By Takumi Watanabe : Reporter of Toyokeizai
November 30,2014

"We will be proceeding with mergers & acquisitions as strategic investments designed to accelerate profit growth," emphasized Fujifilm president & CEO Shigetaka Komori at a November 11 medium-term management briefing for Fujifilm Holdings.

According to its new management plan, Fujifilm's goal is to achieve a sales target of 2.63 trillion yen (an increase of 7.8%) and a record operating profit of 220 billion yen (an increase of 56.2%) in the three-year period from 2014 to 2016.

Specifically, of the six fields on which the company has focused, Fujifilm intends to increase its profits in healthcare, business machines, and high-performance tech components such as those used in flat-panel displays. The increase in profits Fujifilm expects from sales growth is huge, but "it is successes that cannot be perceived externally, such as cost reductions, that make these numbers possible," observes Masahiro Shibano, a securities analyst with Citigroup.

M&A funding to double

One highlight of the presentation was the 400 to 500 billion yen earmarked for mergers & acquisitions over the three-year period. Fujifilm's previous medium-term management plan allotted only 50 to 100 billion yen to M&A per a year, so this new figure represents double the precedent. The presentation additionally emphasized that M&As will be "strategic investments designed to accelerate profit growth."

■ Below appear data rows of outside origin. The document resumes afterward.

Lemma notification_for_a_vanished_position_witness :
  _notificationHandler example_world = Some 7%nat
  /\ Z.of_nat (length (_observableVector example_world)) <= 3
  /\ calls (world_of (run_callback example_keySelector None
                        (makeCollectionChangeHandler itemInserted 3) example_world))
     = [(7%nat, inserted {| data := JsUndefined; key := JsUndefined |}
                         (JsNumber 103) JsNull 3)].
Proof.
  split; [reflexivity|]. split; [cbn; lia|].
  destruct (notification_for_a_vanished_position example_keySelector None
              example_world 7%nat 3 eq_refl) as [_ Hinserted]; [cbn; lia|].
  rewrite Hinserted. reflexivity.
Defined.

Lemma queued_callbacks_never_throw_witness :
  immediates (run_steps example_keySelector None
                [HostMutation example_vector_inserted
                   {| collectionChange := itemInserted; index := 1 |};
                 HostAttach 7%nat;
                 HostMutation example_vector
                   {| collectionChange := itemRemoved; index := 1 |}]
                (ObservableVectorListDataAdapter example_vector))
  = [replayExistingItems; makeCollectionChangeHandler itemRemoved 1]
  /\ exists (h : nat) (w' : World JsVal nat),
       run_callback example_keySelector None replayExistingItems
         (dequeue (run_steps example_keySelector None
                     [HostMutation example_vector_inserted
                        {| collectionChange := itemInserted; index := 1 |};
                      HostAttach 7%nat;
                      HostMutation example_vector
                        {| collectionChange := itemRemoved; index := 1 |}]
                     (ObservableVectorListDataAdapter example_vector)))
       = Normal tt w'.
Proof.
  split; [reflexivity|].
  destruct (queued_callbacks_never_throw example_keySelector None
              [HostMutation example_vector_inserted
                 {| collectionChange := itemInserted; index := 1 |};
               HostAttach 7%nat;
               HostMutation example_vector
                 {| collectionChange := itemRemoved; index := 1 |}]
              example_vector replayExistingItems
              [makeCollectionChangeHandler itemRemoved 1] eq_refl)
    as (h & _ & Hrun).
  exists h. eexists. exact Hrun.
Defined.

Lemma replay_links_neighbours_witness :
  _notificationHandler example_world = Some 7%nat
  /\ _observableVector example_world <> []
  /\ calls (world_of (replay example_keySelector None example_world))
     = [(7%nat, beginNotifications);
        (7%nat, inserted {| data := JsNumber 1; key := JsNumber 101 |}
                         JsNull (JsNumber 102) 0);
        (7%nat, inserted {| data := JsNumber 2; key := JsNumber 102 |}
                         (JsNumber 101) (JsNumber 103) 1);
        (7%nat, inserted {| data := JsNumber 3; key := JsNumber 103 |}
                         (JsNumber 102) JsNull 2);
        (7%nat, endNotifications)].
Proof.
  split; [reflexivity|]. split; [discriminate|].
  rewrite (replay_links_neighbours example_keySelector None example_world 7%nat
             eq_refl); [reflexivity|discriminate].
Defined.

Lemma notification_batches_are_closed_witness :
  count_begin (calls example_world) = count_end (calls example_world)
  /\ count_begin (calls (run_steps example_keySelector None
                           [HostAttach 3%nat; HostTick] example_world))
     = count_end (calls (run_steps example_keySelector None
                           [HostAttach 3%nat; HostTick] example_world)).
Proof.
  split; [reflexivity|].
  apply (notification_batches_are_closed example_keySelector None
           [HostAttach 3%nat; HostTick] example_world [] eq_refl).
Defined.

Lemma reattaching_repeats_the_replay_witness :
  immediates example_fresh_world = []
  /\ calls (ticks example_keySelector None 2
              (run_steps example_keySelector None
                 [HostAttach 1%nat; HostAttach 2%nat] example_fresh_world))
     = (fun c => (2%nat, c))
       <$> (replay_calls example_keySelector None example_vector
            ++ replay_calls example_keySelector None example_vector).
Proof.
  split; [reflexivity|].
  rewrite (reattaching_repeats_the_replay example_keySelector None
             example_fresh_world 1%nat 2%nat eq_refl).
  reflexivity.
Defined.

Lemma late_attachment_sees_only_the_replay_witness :
  _notificationHandler example_fresh_world = None
  /\ immediates example_fresh_world = []
  /\ calls (run_steps example_keySelector None
              (mutations [(example_vector_removed,
                           {| collectionChange := itemRemoved; index := 1 |})]
               ++ [HostAttach 7%nat; HostTick])
              example_fresh_world)
     = [(7%nat, beginNotifications);
        (7%nat, inserted {| data := JsNumber 1; key := JsNumber 101 |}
                         JsNull (JsNumber 103) 0);
        (7%nat, inserted {| data := JsNumber 3; key := JsNumber 103 |}
                         (JsNumber 101) JsNull 1);
        (7%nat, endNotifications)].
Proof.
  split; [reflexivity|]. split; [reflexivity|].
  rewrite (late_attachment_sees_only_the_replay example_keySelector None
             example_fresh_world 7%nat
             [(example_vector_removed,
               {| collectionChange := itemRemoved; index := 1 |})]
             eq_refl eq_refl).
  reflexivity.
Defined.

Lemma change_before_the_replay_is_announced_twice_witness :
  immediates example_fresh_world = []
  /\ calls (ticks example_keySelector None 2
              (run_steps example_keySelector None
                 [HostAttach 7%nat;
                  HostMutation [JsNumber 1]
                    {| collectionChange := reset; index := 0 |}]
                 example_fresh_world))
     = [(7%nat, beginNotifications);
        (7%nat, inserted {| data := JsNumber 1; key := JsNumber 101 |}
                         JsNull JsNull 0);
        (7%nat, endNotifications);
        (7%nat, reload)].
Proof.
  split; [reflexivity|].
  rewrite (change_before_the_replay_is_announced_twice example_keySelector None
             example_fresh_world 7%nat [JsNumber 1]
             {| collectionChange := reset; index := 0 |} eq_refl).
  reflexivity.
Defined.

So far, Fujifilm has tended to acquire businesses with the potential to contribute to corporate growth in the long term rather than the short term. For example, in 2008, it acquired Toyama Chemical, a major player in the pharmaceutical industry. Now, its drug Avigan is gathering attention as a prospective treatment for the Ebola virus, but at the time of the Toyama acquisition, investors questioned acquiring a company operating at a 8.7 billion yen loss. Even Japan Tissue Engineering—a firm that was announced would become a consolidated subsidiary of Fujifilm late last October—continues to operate in the red but was acquired for the prospects presented by its development of products used in regenerative medicine.

But how will Fujifilm find future prospects for acquisition? That questions will be weighing ever more heavily on investors' minds in the coming months.